To assess the effects of mental fatigue on physical and technical performance in small-sided soccer games.

Methods:

Twenty soccer players (age 17.8 ± 1.0 y, height 179 ± 5 cm, body mass 72.4 ± 6.8 kg, playing experience 8.3 ± 1.4 y) from an Australian National Premier League soccer club volunteered to participate in this randomized crossover investigation. Participants played 15-min 5-vs-5 small-sided games (SSGs) without goalkeepers on 2 occasions separated by 1 wk. Before the SSG, 1 team watched a 30-min emotionally neutral documentary (control), while the other performed 30 min of a computer-based Stroop task (mental fatigue). Subjective ratings of mental and physical fatigue were recorded before and after treatment and after the SSG. Motivation was assessed before treatment and SSG; mental effort was assessed after treatment and SSG. Player activity profiles and heart rate (HR) were measured throughout the SSG, whereas ratings of perceived exertion (RPEs) were recorded before the SSG and immediately after each half.

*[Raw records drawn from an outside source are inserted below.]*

(** * The WooCommerce REST client of the fence calculator

    A shallow embedding of [src/services/woocommerce.api.js]: URL
    resolution ([buildWooCommerceUrl]), the endpoint-format cascade
    ([woocommerceRequest]) and the mock-data generator
    ([generateMockData] and the functions it dispatches to); then of the
    calculator component that loads its fence types through the client,
    and of the product utilities ([filterProducts],
    [getUniqueAttributeValues]).

    JavaScript values are a small tagged union, objects are association
    lists kept in property-enumeration order, and the effects of the
    module (the network, the clock read by [new Date()], the console,
    thrown errors) are threaded through a state-and-exception monad over
    a [World].  Strings are sequences of ASCII characters.  Numbers are
    the values the module computes with: [NaN], the two infinities, and
    the integers, rounded to a double where an operation produces one
    (beyond 2^53 not every integer is a double). *)

From Stdlib Require Import ZArith List String Ascii DecimalString DecimalPos Bool
  Sorting.Sorted Lia.
Import ListNotations.
Local Open Scope string_scope.
Local Open Scope Z_scope.

(** ** JavaScript values *)

Module Js.

Inductive Num : Type :=
| NaN
| Int (z : Z)
| Inf (negative : bool).

#[warnings="-register-all"]
Inductive Val : Type :=
| VUndefined
| VNull
| VBool (b : bool)
| VNum (n : Num)
| VStr (s : string)
| VArr (items : list Val)
| VObj (props : list (string * Val)).

(** An object is the list of its own enumerable properties, in the order
    [Object.keys] reports them. *)
Definition Obj : Type := list (string * Val).

(** A thrown value: an [Error] with its constructor name and message. *)
Record Error : Type := mkError { err_name : string; err_message : string }.

(** Strict equality [===] of two numbers. *)
Definition num_eqb (a b : Num) : bool :=
  match a, b with
  | Int x, Int y => x =? y
  | Inf s, Inf t => Bool.eqb s t
  | _, _ => false
  end.

(** *** Integers as doubles *)

(** Up to [2^53] every integer is a double. *)
Definition safe_bound : Z := 9007199254740992.

(** A positive integer above [2^53], rounded to 53 significant bits:
    to the nearest, and to the even one of two that are as near. *)
Definition round_to_53_bits (m : Z) : Z :=
  let k := Z.log2 m - 52 in
  let q := Z.shiftr m k in
  let r := m - Z.shiftl q k in
  let half := Z.shiftl 1 (k - 1) in
  let q' :=
    if r <? half then q
    else if half <? r then q + 1
    else if Z.even q then q else q + 1 in
  Z.shiftl q' k.

(** The double nearest to the integer [z]; from [2^1024] on, an infinity. *)
Definition to_double (z : Z) : Num :=
  if Z.abs z <=? safe_bound then Int z
  else
    let m := round_to_53_bits (Z.abs z) in
    if Z.shiftl 1 1024 <=? m then Inf (z <? 0)
    else Int (Z.sgn z * m).

(** [a + b]. *)
Definition num_add (a b : Num) : Num :=
  match a, b with
  | Int x, Int y => to_double (x + y)
  | Inf s, Int _ | Int _, Inf s => Inf s
  | Inf s, Inf t => if Bool.eqb s t then Inf s else NaN
  | _, _ => NaN
  end.

(** *** Numbers as strings *)

(** An integer in decimal. *)
Definition show_Z (z : Z) : string := NilZero.string_of_int (Z.to_int z).

Definition rounds_to (c v : Z) : bool :=
  match to_double c with
  | Int x => x =? v
  | _ => false
  end.

(** The decimal with the fewest significant digits that rounds to the
    double [v], a positive integer of [digits] digits; of two with as
    few digits the one nearer to [v], and the even one when they are as
    near.  The search starts at [n] significant digits. *)
Fixpoint shortest_decimal (fuel : nat) (n v digits : Z) : Z :=
  match fuel with
  | O => v
  | S fuel' =>
      let p := 10 ^ (digits - n) in
      let below := (v / p) * p in
      let above := below + p in
      match rounds_to below v, rounds_to above v with
      | true, true =>
          if v - below <? above - v then below
          else if above - v <? v - below then above
          else if Z.even (v / p) then below else above
      | true, false => below
      | false, true => above
      | false, false => shortest_decimal fuel' (n + 1) v digits
      end
  end.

Video recordings of the SSG allowed for notational analysis of technical variables.

Results:

Subjective ratings of mental fatigue and effort were higher after the Stroop task, whereas motivation for the upcoming SSG was similar between conditions. HR during the SSG was possibly higher in the control condition, whereas RPE was likely higher in the mental-fatigue condition. Mental fatigue had an unclear effect on most physical-performance variables but impaired most technical-performance variables.

Conclusions:

Mental fatigue impairs technical but not physical performance in small-sided soccer games.